CF 1152F1 - Neko Rules the Catniverse (Small Version)

Rating: 2800
Tags: bitmasks, dp, matrices
Solve time: 58s
Verified: yes

Solution

Problem Understanding

We are asked to count ordered sequences of distinct planets visited by a character who starts on any planet and then makes exactly $k-1$ moves. Each move goes from the current planet $x$ to a new planet $y$, with two restrictions: $y$ must not have been visited before, and it must lie in the range $[1, x + m]$. The process stops after visiting $k$ distinct planets, and two sequences are considered different if they differ at any position in the visit order.

The key point is that the constraint is not symmetric. From $x$, we can only move to planets that are not too far to the right, but there is no restriction to the left except that the planet must be unvisited. This creates a dynamic range constraint that depends on the current maximum position reached so far.

The constraints matter strongly. The number of planets $n$ is up to $10^5$, so we cannot simulate all sequences explicitly. However, $k \le 12$, which is extremely small. That immediately suggests exponential algorithms in $k$ are acceptable, as long as they do not depend heavily on $n$. The value $m \le 4$ further suggests that transitions are very local and structured, which typically enables state compression around small neighborhoods.

A naive idea would be to treat each state as $(visited_set, current)$. That fails immediately because the visited set has size up to 12 elements chosen from $10^5$, which is astronomically large.
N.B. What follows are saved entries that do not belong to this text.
(** ** agent.py *)

Definition LEGACY_SKILL_ALIASES : list (string * string) :=
  [("requirements_to_test_cases", "vega.skill.requirements_to_test_cases");
   ("test_case_execution", "vega.skill.test_case_execution"); ("defect_reporting", "vega.skill.defect_reporting")].

Definition typed (t : string) : json := JObj [("type", JStr t)].
Definition object_schema (properties : jdict) (needed : list string) : jdict :=
  [("type", JStr "object"); ("properties", JObj properties); ("required", texts needed)].

Definition VEGA_SKILLS : list SkillDefinition :=
  [mk_Skill "vega.skill.requirements_to_test_cases" "Turn raw requirements into structured test cases."
     (object_schema [("raw_requirements", typed "string"); ("source_type", typed "string")] ["raw_requirements"])
     (object_schema [("test_cases", typed "array"); ("total_count", typed "integer")] ["test_cases"; "total_count"])
     (88 # 100) 1400 None;
   mk_Skill "vega.skill.test_case_execution" "Summarize execution results for a test case run."
     (object_schema [("test_results", typed "array")] ["test_results"])
     (object_schema [("total_count", typed "integer"); ("passed_count", typed "integer"); ("failed_count", typed "integer")]
        ["total_count"; "passed_count"; "failed_count"])
     (74 # 100) 300 None;
   mk_Skill "vega.skill.defect_reporting" "Generate defect reports from failing test execution data."
     (object_schema [("raw_requirements", typed "string"); ("test_results", JObj [("type", texts ["array"; "object"])])]
        ["raw_requirements"; "test_results"])
     (object_schema [("bug_reports", typed "array"); ("total_bugs", typed "integer")] ["bug_reports"; "total_bugs"])
     (84 # 100) 1600 None].

(** The same skill under its old name. *)
Definition renamed_skill (name : string) (s : SkillDefinition) : SkillDefinition :=
  mk_Skill name (description s) (input_schema s) (output_schema s) (avg_confidence s) (avg_latency_ms s) None.

(** [_build_manifest]. *)
Definition vega_manifest (now : time) : SkillManifest :=
  mk_Manifest "vega" "Vega QA Agent" "0.1.0"
    (VEGA_SKILLS ++ omap (λ a : string * string,
        renamed_skill a.1 <$> find (λ s, String.eqb (skill_id s) a.2) VEGA_SKILLS) LEGACY_SKILL_ALIASES)
    "http://vega:8080/health" now 30.

(** [_require_raw_requirements]. *)
Definition require_raw_requirements (payload : jdict) : result string :=
  let f k := obj_field k payload in
  match jor (f "raw_requirements") (jor (f "requirements") (jor (f "spec") (f "task"))) with
  | JStr s => rguard (truthy_str (strip s)) ValueError;; Ok s
  | _ => Raise ValueError
  end.

(** *** Cases for when the pipeline fails *)

(** A case without its number. *)
Definition fallback_case (title : string) (preconditions steps : list string) (expected test_type priority : string) : jdict :=
  [("req_id", JStr "REQ-001"); ("title", JStr title); ("preconditions", texts preconditions); ("steps", texts steps);
   ("expected_result", JStr expected); ("test_type", JStr test_type); ("priority", JStr priority); ("automated", JBool true)].

Definition word_cases : list jdict :=
  [fallback_case "Count repeated words in plain text" ["Word frequency counter is available"]
     ["Enter text: hello hello world"; "Run the word frequency counter"]
     "The output reports hello with count 2 and world with count 1." "positive" "high";
   fallback_case "Ignore punctuation while counting words" ["Word frequency counter is available"]
     ["Enter text: hello, hello! world."; "Run the word frequency counter"]
     "Punctuation does not create separate words; hello is counted twice and world once." "edge_case" "medium";
   fallback_case "Handle mixed-case words consistently" ["Word frequency counter is available"]
     ["Enter text: Apple apple APPLE"; "Run the word frequency counter"]
     "The counter applies the documented case handling consistently, preferably reporting apple with count 3." "edge_case" "medium";
   fallback_case "Handle empty input" ["Word frequency counter is available"]
     ["Submit empty text"; "Run the word frequency counter"]
     "The counter returns an empty result or a clear validation message without crashing." "negative" "medium"].

Definition conversion_cases : list jdict :=
  [fallback_case "Verify valid measurement conversion" ["Measurement converter is available"]
     ["Choose a supported source unit"; "Choose a supported target unit"; "Enter a valid numeric value"; "Run the conversion"]
     "The converter returns the mathematically correct converted value." "positive" "high";
   fallback_case "Reject unsupported measurement units" ["Measurement converter is available"]
     ["Choose an unsupported source or target unit"; "Enter a valid numeric value"; "Run the conversion"]
     "The converter rejects the request with a clear validation error." "negative" "medium";
   fallback_case "Reject non-numeric measurement values" ["Measurement converter is available"]
     ["Choose supported source and target units"; "Enter a non-numeric value"; "Run the conversion"]
     "The converter rejects the input with a clear validation error." "negative" "medium"].

Definition general_cases : list jdict :=
  [fallback_case "Verify the primary requested behavior" ["The generated program is available"]
     ["Prepare valid input matching the requirement"; "Run the program"]
     "The program produces output that satisfies the stated requirement." "positive" "high";
   fallback_case "Handle invalid or unexpected input" ["The generated program is available"]
     ["Provide invalid or malformed input"; "Run the program"]
     "The program handles the input gracefully without crashing." "negative" "medium";
   fallback_case "Handle boundary input" ["The generated program is available"]
     ["Provide minimal or empty input"; "Run the program"]
     "The program returns a clear and deterministic result." "edge_case" "medium"].

Definition celsius_case : jdict :=
  fallback_case "Convert Celsius to Fahrenheit" ["Measurement converter is available"]
     ["Enter 0 Celsius"; "Convert to Fahrenheit"]
     "The result is 32 Fahrenheit." "positive" "high".
Definition pounds_case : jdict :=
  fallback_case "Convert pounds to kilograms" ["Measurement converter is available"]
     ["Enter 1 pound"; "Convert to kilograms"]
     "The result is approximately 0.453592 kilograms." "positive" "high".

(** [sub in text]. *)
Definition mentions (sub text : string) : bool := contains (to_list sub) (to_list text).

(** [l.insert(n, x)]. *)
Definition insert_at {A} (n : nat) (x : A) (l : list A) : list A := take n l ++ x :: drop n l.

(** The cases a text calls for. *)
Definition fallback_choice (text : string) : list jdict :=
  let has w := mentions w text in
  if has "word frequency" || (has "word" && has "frequency") then word_cases
  else if has "celsius" || has "fahrenheit" || has "pound" || has "kilogram" then
    let cases := if has "celsius" && has "fahrenheit" then insert_at 1 celsius_case conversion_cases else conversion_cases in
    if has "pound" && has "kilogram" then insert_at 2 pounds_case cases else cases
  else general_cases.

(** [_fallback_test_cases]: the cases are numbered from one. *)
Definition fallback_test_cases (raw : string) : jdict :=
  let cases := imap (λ i c, JObj (("tc_id", JStr ("TC-" +:+ pad3 (Z.of_nat i + 1))) :: c)) (fallback_choice (lower raw)) in
  [("test_cases", JArr cases); ("total_count", JInt (Z.of_nat (length cases)));
   ("coverage_summary", JObj [("REQ-001", JInt (Z.of_nat (length cases)))]); ("uncovered_reqs", JArr [])].

(** *** run *)

Section Run.
Context (json_loads : string → result json) (dumps_indent : json → string) (schema_text : string → string).
Context (lax_bool : json → option bool) (lax_int : json → option Z) (lax_float : json → option Q).
Context (py_str : json → string) (dash : string) (ask : string → string → result string).
Context (clock : nat → time) (accepts : VegaStageRecord → bool) (takes : RefineryFeedbackEvent → bool).
Context (message : exn → string) (run_id : uuid) (elapsed_ms : Z) (provider : result unit).
Local Abbreviation pipeline_ := (run_vega_pipeline json_loads dumps_indent schema_text lax_bool lax_int lax_float py_str dash ask
  clock accepts takes message run_id elapsed_ms provider).

Definition vega_answer (r : json) (confidence : Q) (rest : jdict) : jdict :=
  [("result", r); ("confidence", JFloat confidence)] ++ rest.

Definition with_status (s : string) (l : list jdict) : Z := count_of (λ i, is_str (obj_field "status" i) s) l.

(** [VegaAgent.run]. *)
Definition vega_run (skill : string) (payload : jdict) : M vega_world jdict :=
  let source_type := obj_default "source_type" (JStr "plain") payload in
  if bool_decide (skill ∈ ["vega.skill.requirements_to_test_cases"; "requirements_to_test_cases"]) then
    raw ← mlift (require_raw_requirements payload);
    except
      (p ← pipeline_ raw JNull source_type;
       mret (vega_answer (designer_json (pp_designer p)) (88 # 100) [("artifacts", pipeline_json p)]))
      (λ e, mret (vega_answer (JObj (fallback_test_cases raw)) (66 # 100)
                    [("artifacts", JObj [("fallback_reason", JStr (message e))])]))
  else if bool_decide (skill ∈ ["vega.skill.test_case_execution"; "test_case_execution"]) then
    l ← mlift (agent_normalize_test_results py_str (obj_default "test_results" (JArr []) payload));
    mret (vega_answer (JObj [("total_count", JInt (Z.of_nat (length l))); ("passed_count", JInt (with_status "pass" l));
                             ("failed_count", JInt (with_status "fail" l)); ("blocked_count", JInt (with_status "blocked" l));
                             ("results", JArr (map JObj l))]) (74 # 100) [])
  else if bool_decide (skill ∈ ["vega.skill.defect_reporting"; "defect_reporting"]) then
    raw ← mlift (require_raw_requirements payload);
    p ← pipeline_ raw (obj_field "test_results" payload) source_type;
    mret (vega_answer (match pp_reporter p with
                       | Some b => reporter_json b
                       | None => JObj [("bug_reports", JArr []); ("total_bugs", JInt 0)]
                       end) (84 # 100) [("artifacts", pipeline_json p)])
  else mraise ValueError.
End Run.

(** ** Theorems

    What the QA pipeline promises: stages follow their lifecycle and their order, the
    totals of a stage are those of what it lists, and requirements are always answered. *)

Close Scope Q_scope.

(** ** Stages *)

(** The number of cases for a requirement. *)
Definition cases_for (r : string) (cases : list TestCase) : Z := count_of (λ c, String.eqb (tc_req_id c) r) cases.

Lemma count_of_cons {A} (p : A → bool) x l : count_of p (x :: l) = (if p x then 1 else 0) + count_of p l.
Proof. unfold count_of. simpl. destruct (p x); simpl; lia. Qed.

Lemma count_of_bounds {A} (p : A → bool) l : 0 <= count_of p l <= Z.of_nat (length l).
Proof. induction l as [|x l IH]; [done|]. rewrite count_of_cons. simpl length. destruct (p x); lia. Qed.

Lemma count_of_zero {A} (p : A → bool) l : count_of p l = 0 ↔ ∀ x, x ∈ l → p x = false.
Proof.
  induction l as [|x l IH]; [split; [by intros _ y ?%elem_of_nil|done]|]. rewrite count_of_cons.
  pose proof (count_of_bounds p l). split.
  - intros Hz y [->|Hy]%elem_of_cons; [destruct (p x); [lia|done]|]. apply IH; [destruct (p x); lia|done].
  - intros Hall. rewrite (Hall x) by apply list_elem_of_here. rewrite (proj2 IH); [done|].
    intros y Hy. apply Hall. by apply list_elem_of_further.
Qed.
A more subtle issue is that even if we ignore visited sets and try to greedily count choices from each position, we miss the fact that availability depends on both the current position and which small set of nearby planets are still unused.

A concrete failure case for naive greedy thinking is $n=5, k=3, m=1$. From position 3, you can go to 4, but if 4 was already visited earlier in a different branch, that path becomes invalid even though a naive count would still include it.

So the real difficulty is managing "used/unvisited" status efficiently while exploiting the fact that $k$ is tiny and $m$ is very small.

Approaches

A brute-force solution would try all sequences: start from every planet, recursively try all valid next moves, and maintain a visited array. Each step branches up to $m+1$ candidates in the worst case, since from $x$ we can go to at most $x+m$, but only a constant number of those are relevant locally. However, the recursion depth is $k$, so the total complexity is roughly $O(n \cdot (m+1)^k)$, which is already borderline even for small constants, and the real killer is that each transition requires checking whether a candidate was visited, which makes the effective state space depend on the actual identity of visited nodes.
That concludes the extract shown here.